**Aim of the task**.
Go over the data and work out how many lines include the word "Import". Give that number only.
Dataset content Start Marker
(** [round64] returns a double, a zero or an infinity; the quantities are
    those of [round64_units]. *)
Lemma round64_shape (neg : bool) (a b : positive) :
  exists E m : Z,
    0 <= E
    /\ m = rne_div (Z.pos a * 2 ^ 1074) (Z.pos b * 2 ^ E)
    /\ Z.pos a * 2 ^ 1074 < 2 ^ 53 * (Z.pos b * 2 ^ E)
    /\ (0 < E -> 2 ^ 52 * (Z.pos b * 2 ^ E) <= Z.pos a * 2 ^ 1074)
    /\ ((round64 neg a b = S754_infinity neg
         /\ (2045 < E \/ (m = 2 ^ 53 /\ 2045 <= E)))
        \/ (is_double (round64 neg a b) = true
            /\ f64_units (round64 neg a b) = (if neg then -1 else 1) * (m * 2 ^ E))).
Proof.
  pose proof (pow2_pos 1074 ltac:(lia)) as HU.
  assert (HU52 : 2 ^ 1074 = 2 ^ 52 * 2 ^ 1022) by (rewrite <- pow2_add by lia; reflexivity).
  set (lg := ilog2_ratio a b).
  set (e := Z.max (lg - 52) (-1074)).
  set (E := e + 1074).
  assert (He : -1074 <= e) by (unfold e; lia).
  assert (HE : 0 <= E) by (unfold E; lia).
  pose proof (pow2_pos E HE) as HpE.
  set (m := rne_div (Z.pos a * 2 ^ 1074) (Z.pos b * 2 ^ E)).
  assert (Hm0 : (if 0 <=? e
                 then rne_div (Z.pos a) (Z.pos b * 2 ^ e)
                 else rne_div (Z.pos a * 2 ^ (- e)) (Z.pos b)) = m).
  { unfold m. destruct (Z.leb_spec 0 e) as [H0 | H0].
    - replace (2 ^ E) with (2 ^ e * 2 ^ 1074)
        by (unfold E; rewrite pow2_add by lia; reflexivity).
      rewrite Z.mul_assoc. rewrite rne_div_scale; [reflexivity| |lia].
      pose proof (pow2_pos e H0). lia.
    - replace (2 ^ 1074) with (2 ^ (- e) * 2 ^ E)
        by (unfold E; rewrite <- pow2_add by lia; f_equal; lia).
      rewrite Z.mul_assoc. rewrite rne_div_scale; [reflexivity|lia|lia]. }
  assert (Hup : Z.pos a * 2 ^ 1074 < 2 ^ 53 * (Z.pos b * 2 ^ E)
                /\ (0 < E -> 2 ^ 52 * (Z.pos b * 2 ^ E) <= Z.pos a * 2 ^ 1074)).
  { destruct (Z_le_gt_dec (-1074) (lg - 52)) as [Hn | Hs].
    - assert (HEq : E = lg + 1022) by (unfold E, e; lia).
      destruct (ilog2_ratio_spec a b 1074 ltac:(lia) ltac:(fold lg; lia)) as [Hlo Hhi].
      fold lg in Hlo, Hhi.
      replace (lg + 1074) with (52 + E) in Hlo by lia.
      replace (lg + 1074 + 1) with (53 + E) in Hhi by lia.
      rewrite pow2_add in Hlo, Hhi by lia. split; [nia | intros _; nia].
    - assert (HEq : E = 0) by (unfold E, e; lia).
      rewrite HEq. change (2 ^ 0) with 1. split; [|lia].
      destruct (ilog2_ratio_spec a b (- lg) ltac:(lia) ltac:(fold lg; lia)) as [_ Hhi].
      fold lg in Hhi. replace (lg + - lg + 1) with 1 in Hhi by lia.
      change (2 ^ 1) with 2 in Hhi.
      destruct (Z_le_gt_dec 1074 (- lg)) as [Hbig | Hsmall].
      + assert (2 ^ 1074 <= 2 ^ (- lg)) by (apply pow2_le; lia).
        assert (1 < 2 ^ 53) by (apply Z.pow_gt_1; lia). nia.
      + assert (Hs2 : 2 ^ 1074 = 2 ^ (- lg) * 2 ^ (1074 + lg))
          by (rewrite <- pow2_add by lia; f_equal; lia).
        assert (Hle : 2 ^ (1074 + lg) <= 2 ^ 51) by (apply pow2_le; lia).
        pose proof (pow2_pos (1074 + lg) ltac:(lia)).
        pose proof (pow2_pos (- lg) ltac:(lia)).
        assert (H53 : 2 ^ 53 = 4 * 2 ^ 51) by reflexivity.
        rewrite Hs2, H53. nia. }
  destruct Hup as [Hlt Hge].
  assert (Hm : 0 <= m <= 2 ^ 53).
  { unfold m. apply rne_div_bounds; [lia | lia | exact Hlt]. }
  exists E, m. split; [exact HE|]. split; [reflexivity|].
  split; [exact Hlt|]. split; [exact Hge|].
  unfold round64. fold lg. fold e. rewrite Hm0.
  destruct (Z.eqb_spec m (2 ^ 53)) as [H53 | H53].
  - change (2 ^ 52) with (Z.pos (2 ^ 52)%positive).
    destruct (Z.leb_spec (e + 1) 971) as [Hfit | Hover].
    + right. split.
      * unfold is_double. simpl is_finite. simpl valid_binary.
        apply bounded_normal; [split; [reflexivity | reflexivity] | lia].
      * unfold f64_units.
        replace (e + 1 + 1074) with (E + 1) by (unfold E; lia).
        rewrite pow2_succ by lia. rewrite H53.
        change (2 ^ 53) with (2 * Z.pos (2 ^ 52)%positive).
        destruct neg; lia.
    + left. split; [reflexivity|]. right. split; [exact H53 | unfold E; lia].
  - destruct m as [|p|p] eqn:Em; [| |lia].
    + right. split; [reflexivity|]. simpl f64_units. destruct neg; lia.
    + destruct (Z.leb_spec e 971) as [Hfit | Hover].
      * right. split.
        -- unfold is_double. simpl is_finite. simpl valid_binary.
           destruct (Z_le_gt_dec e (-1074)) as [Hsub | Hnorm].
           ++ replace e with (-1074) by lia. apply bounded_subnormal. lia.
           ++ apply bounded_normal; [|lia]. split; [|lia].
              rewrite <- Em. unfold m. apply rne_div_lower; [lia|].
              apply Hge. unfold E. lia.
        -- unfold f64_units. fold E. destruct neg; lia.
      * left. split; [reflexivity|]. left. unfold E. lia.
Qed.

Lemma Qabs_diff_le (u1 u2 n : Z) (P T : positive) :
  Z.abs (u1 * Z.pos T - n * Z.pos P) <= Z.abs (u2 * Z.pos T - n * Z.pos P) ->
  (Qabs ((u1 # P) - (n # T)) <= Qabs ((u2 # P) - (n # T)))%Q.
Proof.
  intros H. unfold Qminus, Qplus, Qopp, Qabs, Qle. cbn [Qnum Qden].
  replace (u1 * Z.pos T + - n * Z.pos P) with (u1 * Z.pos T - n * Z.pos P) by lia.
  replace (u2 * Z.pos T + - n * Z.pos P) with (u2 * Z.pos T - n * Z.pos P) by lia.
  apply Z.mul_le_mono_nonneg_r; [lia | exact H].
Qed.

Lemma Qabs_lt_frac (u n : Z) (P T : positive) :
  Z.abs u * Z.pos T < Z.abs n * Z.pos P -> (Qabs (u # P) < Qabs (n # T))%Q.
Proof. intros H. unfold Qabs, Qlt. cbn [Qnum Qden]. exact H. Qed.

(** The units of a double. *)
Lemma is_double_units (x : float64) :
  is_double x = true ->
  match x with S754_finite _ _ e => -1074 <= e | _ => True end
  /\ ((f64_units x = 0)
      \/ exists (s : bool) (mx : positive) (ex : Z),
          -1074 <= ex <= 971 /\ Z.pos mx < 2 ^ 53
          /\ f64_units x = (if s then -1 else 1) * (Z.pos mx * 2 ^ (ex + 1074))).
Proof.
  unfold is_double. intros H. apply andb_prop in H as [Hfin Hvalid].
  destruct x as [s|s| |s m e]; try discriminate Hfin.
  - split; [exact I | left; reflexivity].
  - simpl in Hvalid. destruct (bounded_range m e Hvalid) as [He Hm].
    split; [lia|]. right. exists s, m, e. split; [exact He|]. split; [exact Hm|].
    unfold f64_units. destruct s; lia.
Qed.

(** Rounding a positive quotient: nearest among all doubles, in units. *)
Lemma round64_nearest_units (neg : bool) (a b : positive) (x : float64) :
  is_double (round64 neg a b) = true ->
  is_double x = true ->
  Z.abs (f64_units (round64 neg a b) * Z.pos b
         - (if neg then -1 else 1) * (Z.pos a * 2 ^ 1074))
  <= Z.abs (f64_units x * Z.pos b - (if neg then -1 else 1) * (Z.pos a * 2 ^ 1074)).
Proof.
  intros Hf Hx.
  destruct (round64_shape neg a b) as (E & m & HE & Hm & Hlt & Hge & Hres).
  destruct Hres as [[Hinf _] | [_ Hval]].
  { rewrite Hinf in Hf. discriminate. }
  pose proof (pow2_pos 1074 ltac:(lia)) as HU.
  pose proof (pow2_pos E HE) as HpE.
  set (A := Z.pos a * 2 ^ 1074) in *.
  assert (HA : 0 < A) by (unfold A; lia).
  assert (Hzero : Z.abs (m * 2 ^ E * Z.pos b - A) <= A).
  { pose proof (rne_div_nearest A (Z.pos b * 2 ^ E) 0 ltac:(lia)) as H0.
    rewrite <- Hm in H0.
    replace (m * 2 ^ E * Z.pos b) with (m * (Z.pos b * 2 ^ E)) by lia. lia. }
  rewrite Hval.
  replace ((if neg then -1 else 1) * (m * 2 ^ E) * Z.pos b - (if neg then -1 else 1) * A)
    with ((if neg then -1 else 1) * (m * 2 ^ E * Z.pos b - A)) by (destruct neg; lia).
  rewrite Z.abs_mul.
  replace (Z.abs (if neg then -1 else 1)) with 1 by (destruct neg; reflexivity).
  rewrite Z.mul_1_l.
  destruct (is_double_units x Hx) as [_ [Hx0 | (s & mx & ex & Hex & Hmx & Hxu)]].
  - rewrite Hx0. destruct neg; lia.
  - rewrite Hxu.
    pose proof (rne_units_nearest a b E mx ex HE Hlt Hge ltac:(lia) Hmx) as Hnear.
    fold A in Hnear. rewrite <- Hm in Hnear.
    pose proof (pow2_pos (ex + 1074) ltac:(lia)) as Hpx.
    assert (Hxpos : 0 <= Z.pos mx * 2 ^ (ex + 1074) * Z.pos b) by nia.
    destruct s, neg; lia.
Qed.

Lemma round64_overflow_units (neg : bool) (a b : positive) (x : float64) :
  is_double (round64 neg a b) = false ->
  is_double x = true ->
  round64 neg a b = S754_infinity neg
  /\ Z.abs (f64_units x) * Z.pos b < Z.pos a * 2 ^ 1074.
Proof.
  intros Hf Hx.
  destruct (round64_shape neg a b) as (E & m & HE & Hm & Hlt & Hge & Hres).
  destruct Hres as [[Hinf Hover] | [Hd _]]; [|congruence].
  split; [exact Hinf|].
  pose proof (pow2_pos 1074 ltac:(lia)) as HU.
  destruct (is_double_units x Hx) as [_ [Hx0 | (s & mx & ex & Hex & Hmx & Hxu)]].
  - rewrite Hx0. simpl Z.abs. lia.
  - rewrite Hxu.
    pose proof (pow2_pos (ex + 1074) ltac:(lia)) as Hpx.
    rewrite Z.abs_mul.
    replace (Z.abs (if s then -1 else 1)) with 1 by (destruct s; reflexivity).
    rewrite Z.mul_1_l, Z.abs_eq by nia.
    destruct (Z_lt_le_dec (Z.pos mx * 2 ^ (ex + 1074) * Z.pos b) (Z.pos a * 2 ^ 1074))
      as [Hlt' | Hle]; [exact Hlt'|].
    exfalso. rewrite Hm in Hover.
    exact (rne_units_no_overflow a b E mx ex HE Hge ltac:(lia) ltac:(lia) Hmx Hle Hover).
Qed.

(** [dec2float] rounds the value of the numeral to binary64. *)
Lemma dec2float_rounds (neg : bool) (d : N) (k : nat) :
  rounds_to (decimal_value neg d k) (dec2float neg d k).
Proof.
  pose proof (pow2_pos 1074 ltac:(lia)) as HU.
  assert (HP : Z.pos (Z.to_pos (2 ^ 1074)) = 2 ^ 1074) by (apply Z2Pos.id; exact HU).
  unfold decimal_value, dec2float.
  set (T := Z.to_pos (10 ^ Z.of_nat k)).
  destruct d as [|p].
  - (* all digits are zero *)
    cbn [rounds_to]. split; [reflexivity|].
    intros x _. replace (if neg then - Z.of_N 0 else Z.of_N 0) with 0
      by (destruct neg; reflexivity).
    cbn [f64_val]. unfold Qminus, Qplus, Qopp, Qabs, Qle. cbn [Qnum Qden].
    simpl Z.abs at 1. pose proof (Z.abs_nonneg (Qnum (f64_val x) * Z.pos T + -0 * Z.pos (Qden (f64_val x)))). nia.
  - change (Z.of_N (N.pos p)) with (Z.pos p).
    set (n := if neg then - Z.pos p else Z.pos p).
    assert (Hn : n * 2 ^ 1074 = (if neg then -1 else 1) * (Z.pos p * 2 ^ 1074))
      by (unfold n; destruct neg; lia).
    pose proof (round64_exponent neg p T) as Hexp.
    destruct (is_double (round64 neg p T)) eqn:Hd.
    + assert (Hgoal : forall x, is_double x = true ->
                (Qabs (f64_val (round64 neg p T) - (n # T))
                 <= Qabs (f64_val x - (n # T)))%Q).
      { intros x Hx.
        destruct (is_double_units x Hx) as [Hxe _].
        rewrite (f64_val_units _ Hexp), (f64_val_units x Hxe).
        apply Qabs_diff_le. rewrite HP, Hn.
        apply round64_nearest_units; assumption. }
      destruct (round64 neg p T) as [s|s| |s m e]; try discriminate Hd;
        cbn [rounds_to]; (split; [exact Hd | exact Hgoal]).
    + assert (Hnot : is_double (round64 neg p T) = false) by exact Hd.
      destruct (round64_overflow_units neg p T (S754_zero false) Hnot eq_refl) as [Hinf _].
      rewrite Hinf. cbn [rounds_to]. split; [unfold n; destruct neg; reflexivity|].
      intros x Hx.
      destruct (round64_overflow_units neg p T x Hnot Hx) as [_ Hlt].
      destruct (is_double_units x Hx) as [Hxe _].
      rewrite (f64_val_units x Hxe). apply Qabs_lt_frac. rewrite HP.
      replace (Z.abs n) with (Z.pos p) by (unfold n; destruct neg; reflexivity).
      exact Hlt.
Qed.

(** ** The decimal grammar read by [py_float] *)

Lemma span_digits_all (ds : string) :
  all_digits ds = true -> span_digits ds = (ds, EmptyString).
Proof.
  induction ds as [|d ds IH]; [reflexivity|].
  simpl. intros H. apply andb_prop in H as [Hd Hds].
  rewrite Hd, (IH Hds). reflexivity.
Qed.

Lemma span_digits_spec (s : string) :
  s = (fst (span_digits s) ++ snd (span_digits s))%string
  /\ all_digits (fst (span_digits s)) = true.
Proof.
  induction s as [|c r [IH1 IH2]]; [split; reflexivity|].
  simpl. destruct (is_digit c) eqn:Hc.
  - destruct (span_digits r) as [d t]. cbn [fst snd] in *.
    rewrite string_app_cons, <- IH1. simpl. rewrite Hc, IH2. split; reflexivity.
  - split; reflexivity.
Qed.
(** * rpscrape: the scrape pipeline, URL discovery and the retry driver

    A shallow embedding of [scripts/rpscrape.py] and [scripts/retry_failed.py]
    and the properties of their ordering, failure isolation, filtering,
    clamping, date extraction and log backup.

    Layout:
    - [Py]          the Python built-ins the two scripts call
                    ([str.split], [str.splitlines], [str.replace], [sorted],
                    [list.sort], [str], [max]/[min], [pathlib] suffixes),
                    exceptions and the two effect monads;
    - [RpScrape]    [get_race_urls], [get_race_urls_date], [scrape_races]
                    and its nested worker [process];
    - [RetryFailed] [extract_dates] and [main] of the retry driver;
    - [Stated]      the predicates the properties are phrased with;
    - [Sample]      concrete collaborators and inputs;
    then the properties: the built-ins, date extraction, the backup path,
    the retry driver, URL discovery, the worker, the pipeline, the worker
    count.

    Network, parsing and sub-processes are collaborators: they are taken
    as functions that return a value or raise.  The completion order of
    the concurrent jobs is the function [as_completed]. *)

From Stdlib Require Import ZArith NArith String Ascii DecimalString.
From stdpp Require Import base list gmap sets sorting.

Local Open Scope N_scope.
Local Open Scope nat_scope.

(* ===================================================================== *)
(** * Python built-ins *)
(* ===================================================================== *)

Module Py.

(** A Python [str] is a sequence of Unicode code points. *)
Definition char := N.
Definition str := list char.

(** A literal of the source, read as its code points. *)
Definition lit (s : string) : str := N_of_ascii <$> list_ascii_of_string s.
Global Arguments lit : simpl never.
Dataset content End Marker
**Answer box**.
2